In the aftermath of the deadly al-Shabaab attack on the Dusit 2 hotel complex in Nairobi in January 2019, urgent discussions began about how to re-enforce Kenya’s counter-terrorism capabilities. Clearly tough lessons still needed to be learnt in the wake of the Westgate Shopping Centre siege six years earlier.
Al-Shabaab continues to be a potent force in the region. After a brief lull it appears to be ramping up operations in both Somalia and Kenya. Despite a reported increase in the number of United States (US) air strikes against al-Shabaab operatives, al-Qaeda’s deadly affiliate has been linked to at least 15 attacks in Kenya since the start of 2020.
Now Washington has announced the creation of the US’s first ever overseas joint terrorism task force, based in Kenya. The $2.5 million initiative envisages a multi-agency partnership between Kenya and the US to form the Kenyan Joint Terrorism Task Force (JTTF-K).
The FBI, which along with the US State Department is the key partner in the new joint task force, is no stranger to Kenya. It offered valuable forensics capacity following the Westgate attack, and FBI personnel are routinely embedded in foreign embassies. Now the JTTF-K is formalising that engagement by promising to offer Kenya’s counter-terrorism forces ‘training, experience and insight’ from US counterparts.
After a brief lull al-Shabaab appears to be ramping up operations in both and Somalia and Kenya
It’s supported by George Kinoti, Kenya’s Director of Criminal Investigations, who at the JTTF-K launch said it would give Kenya the ‘upper hand’ at a time when al-Shabaab was entrenching itself and growing more adept at ‘adapting to new technologies’. As part of the joint task force, more than three dozen Kenyan investigators will receive training at the FBI’s specialist academy in Virginia. They’ll be drilled in FBI methodologies including intelligence handling and evidence collection, before returning to Kenya, to be supervised by specialist FBI mentors.
However the FBI also has a less savoury legacy in Kenya, its officers having been accused in the past of involvement in a series of extrajudicial renditions of suspected al-Shabaab operatives. It is perhaps not surprising then that there are questions regarding the creation of a joint terrorism task force, in particular its scope and the limitations of its operations.
The US State Department Bureau of Counterterrorism, which is sponsoring the two-year project, has made it clear that this is an investigative unit – not a military one. It is aimed at equipping Kenyan counter-terrorism officers with the tools required to detect and bring to justice those responsible for conducting, aiding and abetting terrorism.
Whether the Kenyan justice system has the capacity to bring to trial prominent terrorist suspects may be in question, but the US has made it clear that the task force will be subject to the Kenyan constitution and international law. That is code for retaining Kenyan sovereignty and being human rights-compliant, i.e. resisting the urge for security forces to act as judge, jury and executioner, something the Kenyan anti-terrorism police unit (ATPU) have previously been accused of.

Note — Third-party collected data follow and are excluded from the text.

(* ===== verification/SandboxDb.v ===== *)
(** * The database of sandboxes

    Models [bastion-infrastructure/src/persistence/sqlite_repository.rs]: the
    repository of sandboxes over one SQLite table, with the reconciliation of
    the table with a provider.  The table is a finite map from the primary key
    to the row; its columns [project_id] and [purpose] are never written and are
    left out.  A statement may fail ([SandboxSql]); the rows of a [SELECT] come
    out in any order ([HashOrder]).  The texts of JSON and of times are those of
    third-party code ([SandboxText]). *)

From S2P Require Import Prelude Sandbox SandboxRepo Normalizer RunStore ProviderTypes.

(** ** Texts *)

(** Serialization: it may fail, but what it produces is read back.  RFC 3339
    has years of four digits: the text of such a time is read back, and two such
    times are ordered like their texts, which end in the same offset.  The text
    of a time of another year starts with the sign of the year, which comes
    before every digit, and is refused. *)
Class SandboxText `{CH : Chrono} := {
  resources_to_json : ResourcesSpec -> result str str;
  resources_from_json : str -> result str ResourcesSpec;
  network_to_json : NetworkSpec -> result str str;
  network_from_json : str -> result str NetworkSpec;
  metadata_to_json : gmap str str -> result str str;
  metadata_from_json : str -> result str (gmap str str);
  status_from_json : str -> result str SandboxStatus;
  to_rfc3339 : DateTime -> str;
  from_rfc3339 : str -> result str DateTime;
  four_digit_year : DateTime -> bool
}.

Class SandboxTextLaws `{CH : Chrono} `{TXT : !@SandboxText CH} := {
  resources_roundtrip : forall x s, resources_to_json x = Ok s -> resources_from_json s = Ok x;
  network_roundtrip : forall x s, network_to_json x = Ok s -> network_from_json s = Ok x;
  metadata_roundtrip : forall x s, metadata_to_json x = Ok s -> metadata_from_json s = Ok x;
  status_roundtrip : forall x, status_from_json (34%N :: status_display x ++ [34%N]) = Ok x;
  rfc3339_roundtrip : forall x, four_digit_year x = true -> from_rfc3339 (to_rfc3339 x) = Ok x;
  rfc3339_refused : forall x, four_digit_year x = false -> is_ok (from_rfc3339 (to_rfc3339 x)) = false;
  rfc3339_order : forall x y, four_digit_year x = true -> four_digit_year y = true ->
    str_ltb (to_rfc3339 x) (to_rfc3339 y) = dt_gt y x;
  rfc3339_sign : forall x y, four_digit_year x = false -> four_digit_year y = true ->
    str_ltb (to_rfc3339 x) (to_rfc3339 y) = true
}.

(** ** The table *)

Record SandboxRow := mkSandboxRow {
  sr_id : str; sr_template_id : str; sr_provider_id : str; sr_status : str; sr_created_at : str;
  sr_expires_at : option str; sr_resources : str; sr_network : str; sr_metadata : str
}.

Abbreviation SandboxTable := (gmap str SandboxRow).

Inductive sandbox_sql :=
| SqlExists | SqlInsert | SqlFind | SqlUpdate | SqlDelete
| SqlPrepareActive | SqlQueryActive | SqlPrepareExpired | SqlQueryExpired | SqlRow
| SqlPrepareList | SqlQueryList | SqlPrepareStop | SqlStop.

(** The text of the error of a statement that fails, and that of an insertion
    whose key is there. *)
Record SandboxSql := mkSandboxSql { sql_error : sandbox_sql -> option str; key_exists : str }.
Definition sql_ok : SandboxSql := mkSandboxSql (fun _ => None) (lit "UNIQUE constraint failed").

Section SandboxDb.
Context `{CH : Chrono} `{TXT : !@SandboxText CH} `{ORDER : HashOrder}.
Variable db : SandboxSql.

Definition internal {A} (what : string) (e : str) : result DomainError A := Err (Internal (lit what ++ e)).

(** [?] after [map_err]. *)
Definition or_internal {A} (what : string) (r : result str A) : result DomainError A :=
  match r with Ok a => Ok a | Err e => internal what e end.

Definition statement {A} (s : sandbox_sql) (what : string) (r : result DomainError A) : result DomainError A :=
  match sql_error db s with Some e => internal what e | None => r end.
(* ===== verification/CatalogStore.v ===== *)
(** * The store of enricher descriptors

    Models [bastion-infrastructure/src/enrichment/sqlite_repo.rs]: the catalog
    of enrichers and rules in three SQLite tables, which is the engine's
    [CatalogRepository] and repository of rules, and the importer that fills it
    from YAML and TOML files.

    A table is a finite map from its primary key to its rows.  A statement may
    fail ([CatalogSql]), which rolls its transaction back.  Where foreign keys
    are enforced, which SQLite decides per connection, replacing an enricher
    deletes the rows that refer to it, and a row must refer to an enricher.
    Rows come out in any order, or in any order of increasing priority
    ([SqlRows]).  The texts of JSON columns and the decoding of files are those
    of third-party code ([CatalogText]). *)

From Stdlib Require Import Sorted SpecFloat.
From stdpp Require Import sorting.
From S2P Require Import Prelude RuleParser RuleEval Sandbox Normalizer Pipeline ProviderInstances SandboxDb.

(** ** Rows *)

Record EnricherRow := mkEnricherRow {
  er_name : str; er_version : str; er_match_patterns_json : str; er_template : str; er_enabled : bool;
  er_schema_version : str; er_description : option str; er_category : option str;
  er_command_pattern : option str; er_advice_scope_json : str; er_pre_checks_json : str;
  er_assertions_json : str
}.

Record ExtractorRow := mkExtractorRow {
  xr_type : str; xr_pattern : str; xr_fact_key : str; xr_priority : Z; xr_merge_mode : str;
  xr_output_key : option str; xr_shape : option str; xr_fact_type : option str;
  xr_confidence : option float; xr_source : option str; xr_single : bool
}.

Record RuleRow := mkRuleRow {
  rr_condition : str; rr_priority : Z; rr_enabled : bool; rr_actions_json : str
}.

(** The rows of the extractors and of the rules under the id of their enricher
    and their own. *)
Record Tables := mkTables {
  t_enrichers : gmap str EnricherRow;
  t_extractors : gmap (str * str) ExtractorRow;
  t_rules : gmap (str * str) RuleRow
}.

Definition empty_tables : Tables := mkTables ∅ ∅ ∅.

Inductive catalog_sql :=
| SqlBegin | SqlInsertEnricher | SqlDeleteExtractors | SqlInsertExtractor | SqlCommit
| SqlDeleteRules | SqlInsertRule | SqlPrepareEnrichers | SqlQueryEnrichers | SqlPrepareRules | SqlQueryRules.

(** The text of the error of a statement that fails; whether foreign keys are
    enforced, and the text of a violated constraint. *)
Record CatalogSql := mkCatalogSql {
  cat_error : catalog_sql -> option str; foreign_keys : bool; constraint_failed : str
}.

Class SqlRows := {
  any_order : forall A, list A -> list A;
  any_order_perm : forall A (l : list A), Permutation (any_order A l) l;
  by_priority : list RuleConfig -> list RuleConfig;
  by_priority_perm : forall l, Permutation (by_priority l) l;
  by_priority_sorted : forall l, StronglySorted (fun a b => (RuleEval.priority a <= RuleEval.priority b)%Z) (by_priority l)
}.

(** ** Files *)

(** What a file holds, before the defaults of the fields it leaves out. *)
Inductive DocAction :=
| DocDeriveFact (key value : str) (conf : option float)
| DocSetVerdict (v : str)
| DocRecommend (r : str).

Record DocExtractor := mkDocExtractor {
  dx_id : str; dx_type : str; dx_pattern : str; dx_fact_key : str; dx_priority : option Z;
  dx_merge_mode : option str; dx_output_key : option str; dx_shape : option str;
  dx_fact_type : option str; dx_confidence : option float; dx_source : option str; dx_single : option bool
}.

Record DocRule := mkDocRule {
  dr_id : str; dr_condition : str; dr_priority : option Z; dr_enabled : option bool;
  dr_actions : option (list DocAction)
}.

Record DocEnricher := mkDocEnricher {
  de_id : str; de_name : str; de_version : str; de_match_patterns : list str; de_template : str;
  de_enabled : option bool; de_extractors : list DocExtractor; de_rules : option (list DocRule);
  de_schema_version : option str; de_description : option str; de_category : option str;
  de_command_pattern : option str; de_advice_scope : option (list str);
  de_pre_checks : option (list str); de_assertions : option (list str)
}.

(** Serialization of lists of strings and of actions; reading and decoding a
    file.  A confidence that is not finite has no text in JSON. *)
Class CatalogText := {
  strings_to_json : list str -> result str str;
  strings_from_json : str -> result str (list str);
  actions_to_json : list RuleAction -> result str str;
  actions_from_json : str -> result str (list RuleAction);
  yaml_enricher : str -> result str DocEnricher;
  toml_enricher : str -> result str DocEnricher
}.

Definition finite_float (x : float) : bool :=
  match x with S754_zero _ | S754_finite _ _ _ => true | _ => false end.
Definition finite_action (a : RuleAction) : bool :=
  match a with DeriveFact _ _ c => finite_float c | _ => true end.

Class CatalogTextLaws `{TXT : CatalogText} := {
  strings_written : forall l, exists s, strings_to_json l = Ok s /\ strings_from_json s = Ok l;
  actions_written : forall l, forallb finite_action l = true ->
    exists s, actions_to_json l = Ok s /\ actions_from_json s = Ok l
}.

Section CatalogStore.
Context `{TXT : CatalogText} `{ROWS : SqlRows} `{ORDER : HashOrder} `{RE : RegexEngine} `{UNI : UnicodeTables}.
Variable db : CatalogSql.

(** [serde_json::to_string(..).unwrap_or_else(|_| "[]")]. *)
Definition json_or_empty (r : result str str) : str := match r with Ok s => s | Err _ => lit "[]" end.
(** [serde_json::from_str(..).unwrap_or_default()]. *)
Definition or_nil {A} (r : result str (list A)) : list A := match r with Ok l => l | Err _ => [] end.

(** A transaction: when a step fails, everything is as it was. *)
Definition run_sql {A} (s : catalog_sql) (what : string) (k : result DomainError A) : result DomainError A :=
  match cat_error db s with
  | Some e => Err (Internal (lit what ++ e))
  | None => k
  end.

Definition transaction (body : result DomainError Tables) (t : Tables) : result DomainError unit * Tables :=
  match run_sql SqlBegin "Transaction error: " (t' ← body; run_sql SqlCommit "Commit failed: " (Ok t')) with
  | Ok t' => (Ok tt, t')
  | Err e => (Err e, t)
  end.

(** ** Writing *)

Definition enricher_row (e : EnricherDescriptor) : EnricherRow :=
  mkEnricherRow (en_name e) (en_version e) (json_or_empty (strings_to_json (en_match_patterns e)))
    (en_template e) (en_enabled e) (en_schema_version e) (en_description e) (en_category e)
    (en_command_pattern e) (json_or_empty (strings_to_json (en_advice_scope e)))
    (json_or_empty (strings_to_json (en_pre_checks e))) (json_or_empty (strings_to_json (en_assertions e))).

(** A confidence that is NaN is stored as NULL. *)
Definition bind_real (c : option float) : option float :=
  match c with Some S754_nan => None | _ => c end.

Definition extractor_row (x : ExtractorConfig) : ExtractorRow :=
  mkExtractorRow (ec_type x) (ec_pattern x) (ec_fact_key x) (ec_priority x) (ec_merge_mode x)
    (ec_output_key x) (ec_shape x) (ec_fact_type x) (bind_real (ec_confidence x)) (ec_source x) (ec_single x).

(** The rows that do not belong to an enricher. *)
Definition without {A} (id : str) (m : gmap (str * str) A) : gmap (str * str) A :=
  filter (fun kv => fst (fst kv) <> id) m.

(** [INSERT OR REPLACE] of an enricher: replacing deletes the row that is there
    and, where foreign keys are enforced, what refers to it. *)
Definition replace_enricher (e : EnricherDescriptor) (t : Tables) : Tables :=
  let cascade := foreign_keys db && bool_decide (is_Some (t_enrichers t !! en_id e)) in
  mkTables (<[en_id e := enricher_row e]> (t_enrichers t))
    (if cascade then without (en_id e) (t_extractors t) else t_extractors t)
    (if cascade then without (en_id e) (t_rules t) else t_rules t).

Definition delete_extractors (id : str) (t : Tables) : Tables :=
  mkTables (t_enrichers t) (without id (t_extractors t)) (t_rules t).
Definition delete_rules (id : str) (t : Tables) : Tables :=
  mkTables (t_enrichers t) (t_extractors t) (without id (t_rules t)).

Fixpoint insert_extractors (id : str) (xs : list ExtractorConfig) (t : Tables) : result DomainError Tables :=
  match xs with
  | [] => Ok t
  | x :: xs' =>
      run_sql SqlInsertExtractor "Insert extractor failed: " (
        insert_extractors id xs'
          (mkTables (t_enrichers t) (<[(id, ec_id x) := extractor_row x]> (t_extractors t)) (t_rules t)))
  end.

Definition upsert_enricher (e : EnricherDescriptor) (t : Tables) : result DomainError unit * Tables :=
  transaction (
    run_sql SqlInsertEnricher "Insert enricher failed: " (
    run_sql SqlDeleteExtractors "Delete extractors failed: " (
      insert_extractors (en_id e) (en_extractors e) (delete_extractors (en_id e) (replace_enricher e t))))) t.

(** A plain [INSERT]: the key must be new and the enricher must be there. *)
Definition insert_rule (id : str) (r : RuleConfig) (t : Tables) : result DomainError Tables :=
  run_sql SqlInsertRule "Insert rule failed: " (
    if bool_decide (is_Some (t_rules t !! (id, rule_id r))) ||
       (foreign_keys db && bool_decide (t_enrichers t !! id = None))
    then Err (Internal (lit "Insert rule failed: " ++ constraint_failed db))
    else Ok (mkTables (t_enrichers t) (t_extractors t)
               (<[(id, rule_id r) := mkRuleRow (RuleEval.condition r) (RuleEval.priority r) (RuleEval.enabled r)
                    (json_or_empty (actions_to_json (RuleEval.actions r)))]> (t_rules t)))).

Fixpoint insert_rules (id : str) (rs : list RuleConfig) (t : Tables) : result DomainError Tables :=
  match rs with
  | [] => Ok t
  | r :: rs' => t ← insert_rule id r t; insert_rules id rs' t
  end.

Definition upsert_rules (id : str) (rs : list RuleConfig) (t : Tables) : result DomainError unit * Tables :=
  transaction (run_sql SqlDeleteRules "Delete rules failed: " (insert_rules id rs (delete_rules id t))) t.

(** ** Reading *)

(** The extractor of a row; its policy and static value have no column. *)
Definition extractor_of (id : str) (x : ExtractorRow) : ExtractorConfig :=
  mkExtractorConfig id (xr_type x) (xr_pattern x) (xr_fact_key x) (xr_priority x) (xr_merge_mode x)
    None None (xr_output_key x) (xr_shape x) (xr_fact_type x) (xr_confidence x) (xr_source x) (xr_single x).

(** The rows of [enrichers LEFT JOIN extractors]. *)
Definition extractors_of (id : str) (t : Tables) : list (str * ExtractorRow) :=
  omap (fun '((e, x), r) => if str_eqb e id then Some (x, r) else None) (map_to_list (t_extractors t)).

Definition join_rows (id : str) (e : EnricherRow) (t : Tables) :
    list (str * EnricherRow * option (str * ExtractorRow)) :=
  match extractors_of id t with
  | [] => [(id, e, None)]
  | xs => map (fun x => (id, e, Some x)) xs
  end.

Definition joined (t : Tables) : list (str * EnricherRow * option (str * ExtractorRow)) :=
  any_order _ (flat_map (fun '(id, e) => join_rows id e t) (map_to_list (t_enrichers t))).

(** Grouping by enricher: the data is that of the last row, the extractors are
    collected. *)
Definition group_row (m : gmap str (EnricherRow * list ExtractorConfig))
    (row : str * EnricherRow * option (str * ExtractorRow)) : gmap str (EnricherRow * list ExtractorConfig) :=
  let '(id, e, x) := row in
  let collected := match m !! id with Some (_, l) => l | None => [] end in
  <[id := (e, collected ++ match x with Some (xid, r) => [extractor_of xid r] | None => [] end)]> m.

Definition descriptor_of (kv : str * (EnricherRow * list ExtractorConfig)) : EnricherDescriptor :=
  let '(id, (e, xs)) := kv in
  mkEnricher id (er_name e) (er_version e) (or_nil (strings_from_json (er_match_patterns_json e)))
    (er_template e) (er_enabled e) xs (er_schema_version e) (er_description e) (er_category e)
    (er_command_pattern e) (or_nil (strings_from_json (er_advice_scope_json e)))
    (or_nil (strings_from_json (er_pre_checks_json e))) (or_nil (strings_from_json (er_assertions_json e))).

Definition pattern_matches (command p : str) : bool :=
  match regex_new p with Ok r => regex_is_match r command | Err _ => false end.

Definition read_enrichers (keep : EnricherRow -> bool) (t : Tables) : list EnricherDescriptor :=
  match cat_error db SqlPrepareEnrichers, cat_error db SqlQueryEnrichers with
  | None, None =>
      map descriptor_of (hash_iter _
        (fold_left group_row (List.filter (fun row => keep (snd (fst row))) (joined t)) ∅))
  | _, _ => []
  end.

Definition store_find_enrichers (t : Tables) (command : str) : list EnricherDescriptor :=
  List.filter (fun e => existsb (pattern_matches command) (en_match_patterns e)) (read_enrichers er_enabled t).

Definition store_list_all (t : Tables) : list EnricherDescriptor := read_enrichers (fun _ => true) t.

(** The store as the catalog of the engine. *)
Definition store_catalog (t : Tables) : CatalogRepository := mkCatalog (store_find_enrichers t) (store_list_all t).

Definition rule_of (kv : (str * str) * RuleRow) : RuleConfig :=
  let '((e, id), r) := kv in
  mkRule id e (rr_condition r) (rr_priority r) (rr_enabled r) (or_nil (actions_from_json (rr_actions_json r))).

Definition read_rules (keep : (str * str) * RuleRow -> bool) (t : Tables) : list RuleConfig :=
  match cat_error db SqlPrepareRules, cat_error db SqlQueryRules with
  | None, None => by_priority (map rule_of (List.filter keep (map_to_list (t_rules t))))
  | _, _ => []
  end.

Definition find_rules (t : Tables) (id : str) : list RuleConfig :=
  read_rules (fun kv => str_eqb (fst (fst kv)) id && rr_enabled (snd kv)) t.
Definition list_all_rules (t : Tables) : list RuleConfig := read_rules (fun _ => true) t.

(** ** Importing *)

Definition default_enabled : bool := true.
Definition default_merge_mode : str := lit "single".
Definition default_schema_version : str := lit "1.0".
(** C18. Commands and file operations reach the provider exactly when the sandbox is
    stored and running or pending, after nothing but the look-up, and then the
    answer and the effect are the provider's; otherwise the answer is
    [NotFound] or the refusal that names the status. *)
Theorem commands_only_active (id path : str) (content : bytes) (command : CommandSpec) (p : Provider)
    (w : W) (found : option Sandbox) :
  fst (repo_find_by_id id w) = Ok found ->
  let w1 := snd (repo_find_by_id id w) in
  match stored w !! id with
  | None =>
      run_execute id command p w = (Err (NotFound id), w1) /\
      run_stream_execute id command p w = (Err (NotFound id), w1) /\
      write_execute id path content p w = (Err (NotFound id), w1) /\
      read_execute id path p w = (Err (NotFound id), w1) /\
      list_files_execute id path p w = (Err (NotFound id), w1)
  | Some sb =>
      if decide (status sb = Running \/ status sb = Pending) then
        run_execute id command p w = pv_run_command p id command w1 /\
        run_stream_execute id command p w = pv_run_command_stream p id command w1 /\
        write_execute id path content p w = pv_write_file p id path content w1 /\
        read_execute id path p w = pv_read_file p id path w1 /\
        list_files_execute id path p w = pv_list_files p id path w1
      else
        run_execute id command p w = (Err (Validation (not_active_status id sb)), w1) /\
        run_stream_execute id command p w = (Err (Validation (not_active_status id sb)), w1) /\
        write_execute id path content p w = (Err (Validation (not_active id sb)), w1) /\
        read_execute id path p w = (Err (Validation (not_active id sb)), w1) /\
        list_files_execute id path p w = (Err (Validation (not_active id sb)), w1)
  end.
Proof.
  intros Hf. cbv zeta.
  unfold run_execute, run_stream_execute, write_execute, read_execute, list_files_execute.
  rewrite !(on_active_spec _ _ _ _ found Hf).
  destruct (stored w !! id) as [sb|]; [|done]. by case_decide.
Qed.

(** Termination deletes the record exactly when the provider terminated the
    sandbox and the aggregate allows the transition; in particular a sandbox
    that is stored as stopped or failed is terminated at the provider, answered
    with an error, and stays in the repository however often it is tried. *)
Theorem terminate_execute_spec (p : Provider) `{!Separate p} (id : str) (w : W) :
  let '(r, w') := terminate_execute id p w in
  match r with
  | Ok _ =>
      (exists sb, stored w !! id = Some sb /\
        (status sb = Running \/ status sb = Pending \/ status sb = Paused)) /\
      stored w' = delete id (stored w)
  | Err _ =>
      forall sb, stored w !! id = Some sb -> is_terminal (status sb) = true ->
      (exists found, fst (repo_find_by_id id w) = Ok found) ->
      stored w' = stored w /\
      (is_ok (fst (pv_terminate p id (snd (repo_find_by_id id w)))) = true ->
       w' = snd (pv_terminate p id (snd (repo_find_by_id id w))))
  end.
Proof.
  unfold terminate_execute.
  pose proof (find_existing_ok id w) as Hok. pose proof (find_existing_step id w) as Hst.
  destruct (find_existing id w) as [[sb|e] w1] eqn:Ef; simpl in Hok.
  2:{ intros sb Hs _ [found Hf]. destruct (Hst found Hf) as [E _]. rewrite Hs in E. done. }
  destruct (Hok sb eq_refl) as [Hs Hw1].
  assert (Hw1' : forall found, fst (repo_find_by_id id w) = Ok found -> w1 = snd (repo_find_by_id id w)).
  { intros found Hf. by destruct (Hst found Hf) as [[= _ ->] _]. }
  pose proof (sep_terminate id w1) as Hp.
  destruct (pv_terminate p id w1) as [[[]|e] w2] eqn:Ep; simpl in Hp.
  2:{ intros sb' Hs' _ [found Hf]. rewrite <- (Hw1' found Hf), Ep. split; [congruence|done]. }
  unfold terminate. destruct (status sb) eqn:Est; cbn [fst].
  4,5: intros sb' Hs' _ [found Hf]; rewrite <- (Hw1' found Hf), Ep; split; [congruence|done].
  all: pose proof (law_delete id w2) as Hd; destruct (repo_delete id w2) as [[[]|e] w3]; simpl in Hd.
  1,3,5: split; [exists sb; split; [done|]; rewrite Est; tauto|]; rewrite Hd by done; congruence.
  all: intros sb' Hs' Ht; rewrite Hs in Hs'; injection Hs' as <-; by rewrite Est in Ht.
Qed.
(* ===== verification/Readiness.v ===== *)
(** * Readiness of a provider

    Models the check the gateway runs before it creates a sandbox
    ([bastion-gateway/src/sandbox_tools.rs], [run_provider_readiness_check] and
    the [eval_*] methods) with the rich results of [bastion-domain/src/catalog/
    doctor.rs].  What is asked of the machine - files, sockets, [which],
    [uname] - is the class [Probe]; a value of [serde_json] is a [json_value].
    Fresh trace identifiers and time stamps are left out of the results. *)

From S2P Require Import Prelude Utf8 Sandbox ProviderTypes SandboxRepo Orientation Experience Fmt Catalog UseCases.

(** ** Rich results *)

#[warnings="-register-all"]
Inductive json_value :=
| JNull
| JBool (b : bool)
| JNum (z : Z)
| JStr (s : str)
| JArr (vs : list json_value)
| JObj (fields : list (str * json_value)).

(** An object written out in the source. *)
Definition obj (fields : list (string * json_value)) : json_value :=
  JObj (map (fun f => (lit (fst f), snd f)) fields).

Definition json_opt (o : option str) : json_value := match o with Some s => JStr s | None => JNull end.
Definition json_opt_num (o : option Z) : json_value := match o with Some z => JNum z | None => JNull end.

Inductive CheckStatus := CPass | CFail | CWarning | CSkip.

#[export] Instance CheckStatus_eq_dec : EqDecision CheckStatus.
Proof. solve_decision. Defined.

Definition debug_status (s : CheckStatus) : str :=
  match s with CPass => lit "Pass" | CFail => lit "Fail" | CWarning => lit "Warning" | CSkip => lit "Skip" end.

Record DeltaItem := mkDelta {
  di_item : str; di_expected : str; di_actual : option str; di_severity : Severity
}.

Record InstallSource := mkInstallSource { is_name : str; is_url : str; is_method : str }.

Record Remediation := mkRemediation {
  rm_confidence : str; rm_auto_fixable : bool; rm_commands : list str; rm_manual_steps : list str;
  rm_verify_after : str; rm_install_sources : list InstallSource
}.

Record BinaryInfo := mkBinary { bi_name : str; bi_path : option str; bi_version : option str }.

Record ProviderInfo := mkProviderInfo {
  pinf_name : str; pinf_version : option str; pinf_available : bool
}.

Record SystemContext := mkContext {
  sc_os : str; sc_os_version : str; sc_architecture : str; sc_kernel : str; sc_has_kvm : bool;
  sc_has_nested_virt : option bool; sc_relevant_binaries : gmap str BinaryInfo;
  sc_installed_providers : gmap str ProviderInfo
}.

Record RichCheckResult := mkRich {
  rc_check_id : str; rc_check_type : str; rc_status : CheckStatus; rc_current_state : json_value;
  rc_expected_state : json_value; rc_delta : list DeltaItem; rc_remediation : option Remediation;
  rc_system_context : SystemContext
}.

(** What the run adds to a [DoctorResult]. *)
Record ReadinessResult := mkReadiness {
  rr_doctor_id : str; rr_status : DoctorStatus; rr_severity : Severity; rr_check_results : list CheckResult;
  rr_rationale : str; rr_rich : list RichCheckResult; rr_summary : str; rr_requires_ai_attention : bool;
  rr_potential_self_remediation : bool
}.

(** The derived [Serialize] of the parts that the gateway puts into an answer. *)
Definition severity_json (s : Severity) : json_value :=
  JStr (match s with Critical => lit "critical" | Warning => lit "warning" | Info => lit "info" end).
Definition delta_json (d : DeltaItem) : json_value :=
  obj [("item", JStr (di_item d)); ("expected", JStr (di_expected d)); ("actual", json_opt (di_actual d));
        ("severity", severity_json (di_severity d))]%string.
Definition source_json (i : InstallSource) : json_value :=
  obj [("name", JStr (is_name i)); ("url", JStr (is_url i)); ("method", JStr (is_method i))]%string.
Definition remediation_json (r : Remediation) : json_value :=
  obj [("confidence", JStr (rm_confidence r)); ("auto_fixable", JBool (rm_auto_fixable r));
        ("commands", JArr (map JStr (rm_commands r))); ("manual_steps", JArr (map JStr (rm_manual_steps r)));
        ("verify_after", JStr (rm_verify_after r));
        ("install_sources", JArr (map source_json (rm_install_sources r)))]%string.

(** ** The machine *)

Class Probe := {
  probe_exists : str -> bool;
  probe_connect : str -> bool;
  (** The output of [which]: its success and its standard output, if it ran. *)
  probe_which : str -> option (bool * bytes);
  probe_mode : str -> option N;
  probe_uname : str -> option bytes
}.

Section Readiness.
Context `{CH : Chrono} {W : Type} `{PROBE : Probe} `{LOWER : Lowercase}.

(** [BastionGateway::provider] and [providers]. *)
Record Providers := mkProviders {
  ps_default : @Provider CH W; ps_named : gmap str (@Provider CH W)
}.

Definition resolve_provider (ps : Providers) (name : str) : Provider :=
  default (ps_default ps) (ps_named ps !! to_lowercase name).

Definition which (name : str) : option str :=
  match probe_which name with
  | Some (true, out) => Some (trim (from_utf8_lossy out))
  | _ => None
  end.

Definition uname (flag : string) : str :=
  match probe_uname (lit flag) with
  | Some out => trim (from_utf8_lossy out)
  | None => lit "unknown"
  end.

Definition relevant_binaries : list str :=
  map lit ["podman"; "docker"; "firecracker"; "containerd-shim"]%string.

The need for checks and balances on foreign security partnerships is paramount
New commanders have now been deployed and the ATPU has been the focus of concerted efforts to professionalise, which insiders say appear to be yielding results. However what remains to be seen is what the joint task force’s operational involvement will be beyond training.
Will FBI personnel help their Kenyan colleagues with questioning or interrogating terrorist suspects and if so what ‘methodologies’ will they use? While in Afghanistan the mantra ‘train, advise and assist’ formed an important part of the strategic communications narrative to prepare the ground for operations to be undertaken by local security services, the reality has been different, with US forces grabbing the wheel on numerous occasions.
So in Kenya, given the debate about the growing securitisation of the state and the creeping US security presence inside sub-Saharan Africa more broadly, there are sensitivities.
Two issues are worth highlighting. One concerns risk, the other oversight.
Al-Shabaab already cites Kenya’s military presence inside Somalia since October 2011 under operation Linda Nchi (as part of a multinational African Union force) as a legitimate reason for mounting cross-border attacks. It considers the Kenya Defence Forces (KDF) presence an occupation and with no clear Kenyan exit strategy, one can assume that ‘justification’ by the Islamist fighters will continue.
Al-Shabaab cites Kenya’s military presence inside Somalia as a legitimate reason for mounting cross-border attacks
Furthermore the Institute for Security Studies’ Roba Sharamo fears that the new task force could threaten the ‘considerable gains at national and communal levels’ to counter violent extremism in Kenya, which have attracted millions of dollars in support. He says other groups including ‘ISIS could easily establish roots and find new purpose in East Africa’, given the apparent deepening of the US presence.
That said, numerous other foreign entities, including Britain and the European Union, are already involved in quietly ‘building capacity’ in Kenya’s security forces, so would a joint US-Kenyan training initiative substantially increase the risk?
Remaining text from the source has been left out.